Spain, France and Portugal have decided to bury the MidCat gas pipeline project, which Paris strongly opposed, and have promised to offer a “greener” alternative that will pass through Barcelona to Marseille. The new project, a “green energy corridor”, has been agreed at the meeting held in Brussels this Thursday between the President of the Spanish Government, Pedro Sánchez, the French, Emmanuel Macron, and the Portuguese Prime Minister, Antonio Costa.

“We have reached an agreement to replace the MidCat project with a new project that will be called a green energy corridor and that will link the Iberian Peninsula to France and, therefore, the European energy market,” Sánchez announced upon entering at the summit of European Heads of State and Government.

As he explained, a “green hydrogen pipeline” will be built between Barcelona and Marseille, although, in view of the ongoing energy crisis, it will also be able to transport the gas needed by the European energy market in a “transition” period.

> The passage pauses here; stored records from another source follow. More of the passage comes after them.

(** [if bad { return Err(e) }]. *)
Definition reject_if {E} (bad : bool) (e : E) : result E unit :=
  if bad then Err e else Ok tt.

(** A [for] loop whose body returns early with [?]. *)
Fixpoint for_each {E A} (f : A -> result E unit) (l : list A) : result E unit :=
  match l with
  | [] => Ok tt
  | x :: l' => let? _ := f x in for_each f l'
  end.

(** [iter().map(f).collect::<Result<Vec<_>, _>>()]. *)
Fixpoint collect {E A B} (f : A -> result E B) (l : list A) : result E (list B) :=
  match l with
  | [] => Ok []
  | x :: l' => let? y := f x in let? ys := collect f l' in Ok (y :: ys)
  end.

(** ** Machine integers, kept as [Z] with their range *)

Definition u8_max : Z := 2 ^ 8 - 1.
Definition u16_max : Z := 2 ^ 16 - 1.
Definition u32_max : Z := 2 ^ 32 - 1.
Definition u64_max : Z := 2 ^ 64 - 1.
Definition i64_min : Z := - 2 ^ 63.
Definition i64_max : Z := 2 ^ 63 - 1.

Definition in_u8 (z : Z) : Prop := 0 <= z <= u8_max.
Definition in_u16 (z : Z) : Prop := 0 <= z <= u16_max.
Definition in_u32 (z : Z) : Prop := 0 <= z <= u32_max.
Definition in_u64 (z : Z) : Prop := 0 <= z <= u64_max.
Definition in_i64 (z : Z) : Prop := i64_min <= z <= i64_max.

(** [a.checked_add(b)] at the width whose largest value is [max]. *)
Definition checked_add (max a b : Z) : option Z :=
  if a + b <=? max then Some (a + b) else None.

Definition saturating_add (max a b : Z) : Z := Z.min max (a + b).
Definition saturating_sub (a b : Z) : Z := Z.max 0 (a - b).

(** [u32::try_from(n).unwrap_or(u32::MAX)] of a [usize]. *)
Definition u32_of_usize (n : nat) : Z := Z.min u32_max (Z.of_nat n).

(** [i64::checked_add]. *)
Definition i64_checked_add (a b : Z) : option Z :=
  if (i64_min <=? a + b) && (a + b <=? i64_max) then Some (a + b) else None.

(** ** Strings

    A Rust [String] is its UTF-8 byte sequence; [chars] decodes it. *)

Definition byte_of (c : ascii) : Z := Z.of_N (N_of_ascii c).

Definition cont (c : ascii) : Z := Z.land (byte_of c) 63.

(** [str::chars]: the Unicode scalar values of a UTF-8 string. *)
Fixpoint chars (s : string) : list Z :=
  match s with
  | EmptyString => []
  | String a s1 =>
    let b := byte_of a in
    if b <? 128 then b :: chars s1
    else if b <? 224 then
      match s1 with
      | String a1 s2 => (Z.land b 31 * 64 + cont a1) :: chars s2
      | EmptyString => []
      end
    else if b <? 240 then
      match s1 with
      | String a1 (String a2 s3) =>
        (Z.land b 15 * 4096 + cont a1 * 64 + cont a2) :: chars s3
      | _ => []
      end
    else
      match s1 with
      | String a1 (String a2 (String a3 s4)) =>
        (Z.land b 7 * 262144 + cont a1 * 4096 + cont a2 * 64 + cont a3) :: chars s4
      | _ => []
      end
  end.

Definition chr (z : Z) : ascii := ascii_of_N (Z.to_N z).

(** [char::encode_utf8]. *)
Definition encode_utf8 (c : Z) (rest : string) : string :=
  if c <? 128 then String (chr c) rest
  else if c <? 2048 then
    String (chr (192 + Z.shiftr c 6)) (String (chr (128 + Z.land c 63)) rest)
  else if c <? 65536 then
    String (chr (224 + Z.shiftr c 12))
      (String (chr (128 + Z.land (Z.shiftr c 6) 63))
        (String (chr (128 + Z.land c 63)) rest))
  else
    String (chr (240 + Z.shiftr c 18))
      (String (chr (128 + Z.land (Z.shiftr c 12) 63))
        (String (chr (128 + Z.land (Z.shiftr c 6) 63))
          (String (chr (128 + Z.land c 63)) rest))).

(** [iter.collect::<String>()] of scalar values. *)
Definition of_chars (l : list Z) : string := foldr encode_utf8 EmptyString l.

(** [s.chars().count()]. *)
Definition char_count (s : string) : nat := length (chars s).

(** [char::is_control]: the Unicode category Cc. *)
Definition is_control (c : Z) : bool := (c <=? 31) || ((127 <=? c) && (c <=? 159)).

(** [char::is_whitespace]: the Unicode property White_Space. *)
Definition is_whitespace (c : Z) : bool :=
  ((9 <=? c) && (c <=? 13)) || (c =? 32) || (c =? 133) || (c =? 160) || (c =? 5760)
  || ((8192 <=? c) && (c <=? 8202)) || (c =? 8232) || (c =? 8233) || (c =? 8239)
  || (c =? 8287) || (c =? 12288).

Definition has_control (s : string) : bool := existsb is_control (chars s).
Definition has_whitespace (s : string) : bool := existsb is_whitespace (chars s).

Fixpoint drop_while {A} (p : A -> bool) (l : list A) : list A :=
  match l with
  | [] => []
  | x :: l' => if p x then drop_while p l' else l
  end.

(** [str::trim]. *)
Definition trim_chars (p : Z -> bool) (l : list Z) : list Z :=
  rev (drop_while p (rev (drop_while p l))).
Definition trim (s : string) : string := of_chars (trim_chars is_whitespace (chars s)).

Definition str_is_empty (s : string) : bool :=
  match s with EmptyString => true | _ => false end.

(** [s.trim().is_empty()]. *)
Definition blank (s : string) : bool := str_is_empty (trim s).

Definition is_ascii_upper (b : Z) : bool := (65 <=? b) && (b <=? 90).
Definition is_ascii_lower (b : Z) : bool := (97 <=? b) && (b <=? 122).
Definition is_ascii_digit (b : Z) : bool := (48 <=? b) && (b <=? 57).
Definition is_ascii_alphabetic (b : Z) : bool := is_ascii_upper b || is_ascii_lower b.
Definition is_ascii_alphanumeric (b : Z) : bool := is_ascii_alphabetic b || is_ascii_digit b.
Definition is_ascii_hexdigit (b : Z) : bool :=
  is_ascii_digit b || ((65 <=? b) && (b <=? 70)) || ((97 <=? b) && (b <=? 102)).

Fixpoint bytes (s : string) : list Z :=
  match s with
  | EmptyString => []
  | String c s' => byte_of c :: bytes s'
  end.

Definition ascii_lower (c : ascii) : ascii :=
  if is_ascii_upper (byte_of c) then chr (byte_of c + 32) else c.

Fixpoint map_string (f : ascii -> ascii) (s : string) : string :=
  match s with
  | EmptyString => EmptyString
  | String c s' => String (f c) (map_string f s')
  end.

(** [str::to_ascii_lowercase] and [str::eq_ignore_ascii_case]. *)
Definition to_ascii_lowercase (s : string) : string := map_string ascii_lower s.
Definition eq_ignore_ascii_case (a b : string) : bool :=
  String.eqb (to_ascii_lowercase a) (to_ascii_lowercase b).

(** [str::len] counts bytes. *)
Definition str_len (s : string) : nat := String.length s.
Definition byte_len (s : string) : Z := Z.of_nat (str_len s).

Fixpoint str_contains (p : ascii -> bool) (s : string) : bool :=
  match s with
  | EmptyString => false
  | String c s' => p c || str_contains p s'
  end.
Definition contains_ch (ch : ascii) (s : string) : bool := str_contains (Ascii.eqb ch) s.

(** [s.split(ch)]: always at least one piece. *)
Fixpoint split_on (ch : ascii) (s : string) : list string :=
  match s with
  | EmptyString => [EmptyString]
  | String c s' =>
    if Ascii.eqb c ch then EmptyString :: split_on ch s'
    else match split_on ch s' with
         | p :: ps => String c p :: ps
         | [] => [String c EmptyString]
         end
  end.

(** [pieces.join(sep)]. *)
Definition join (sep : string) (l : list string) : string := String.concat sep l.

Fixpoint str_strip_prefix (p s : string) : option string :=
  match p, s with
  | EmptyString, _ => Some s
  | String a p', String b s' => if Ascii.eqb a b then str_strip_prefix p' s' else None
  | String _ _, EmptyString => None
  end.
Definition starts_with (s p : string) : bool := bool_decide (is_Some (str_strip_prefix p s)).

Fixpoint str_rev_app (s acc : string) : string :=
  match s with
  | EmptyString => acc
  | String c s' => str_rev_app s' (String c acc)
  end.
Definition str_rev (s : string) : string := str_rev_app s EmptyString.

Definition str_strip_suffix (p s : string) : option string :=
  str_rev <$> str_strip_prefix (str_rev p) (str_rev s).
Definition ends_with (s p : string) : bool := bool_decide (is_Some (str_strip_suffix p s)).

(** [s.split_once(sep)] for a non-empty separator. *)
Fixpoint split_once (sep s : string) : option (string * string) :=
  match str_strip_prefix sep s with
  | Some rest => Some (EmptyString, rest)
  | None =>
    match s with
    | EmptyString => None
    | String c s' =>
      match split_once sep s' with
      | Some (l, r) => Some (String c l, r)
      | None => None
      end
    end
  end.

Although until recently Sánchez continued to support MidCat as the main energy interconnection proposal, the Spanish head of government celebrated the agreement with Paris and Lisbon as “very good news” for both the three countries involved and, above all, said , for Europe. “We are carrying out an exercise in solidarity, in a commitment to solidarity with the rest of Europe, and that solidarity is consistent with our commitment to the green energy transition, to the ecological transition,” he declared.

In terms of MidCat, Macron has shown unbeatable resistance to all kinds of pressure, including those of the other great European engine, Germany. Although at the summit in Prague, two weeks ago, the Spanish delegation raised great expectations for the meeting, since it was Macron himself who proposed the tripartite meeting and proposed that it be in Paris, something that has finally been ruled out, the Since then, Elíseo had taken it upon himself to stifle expectations that Macron might change his mind about his outright opposition to MidCat.

“Our position on the MidCat is constant, it has not changed and it is based on the verification that this project does not present economic and environmental viability as far as we are concerned”, settled sources from the French presidency on the eve of the meeting. “We know that the prospects for the MidCat project are five or six years away, which does not contribute anything to energy security, neither for France nor for the Iberian Peninsula nor for Europe in the short term,” insisted the Elysee. It was also significant in this sense that Germany was not invited to the meeting in Brussels prior to the European event in which, finally, a new gas pipeline was chosen.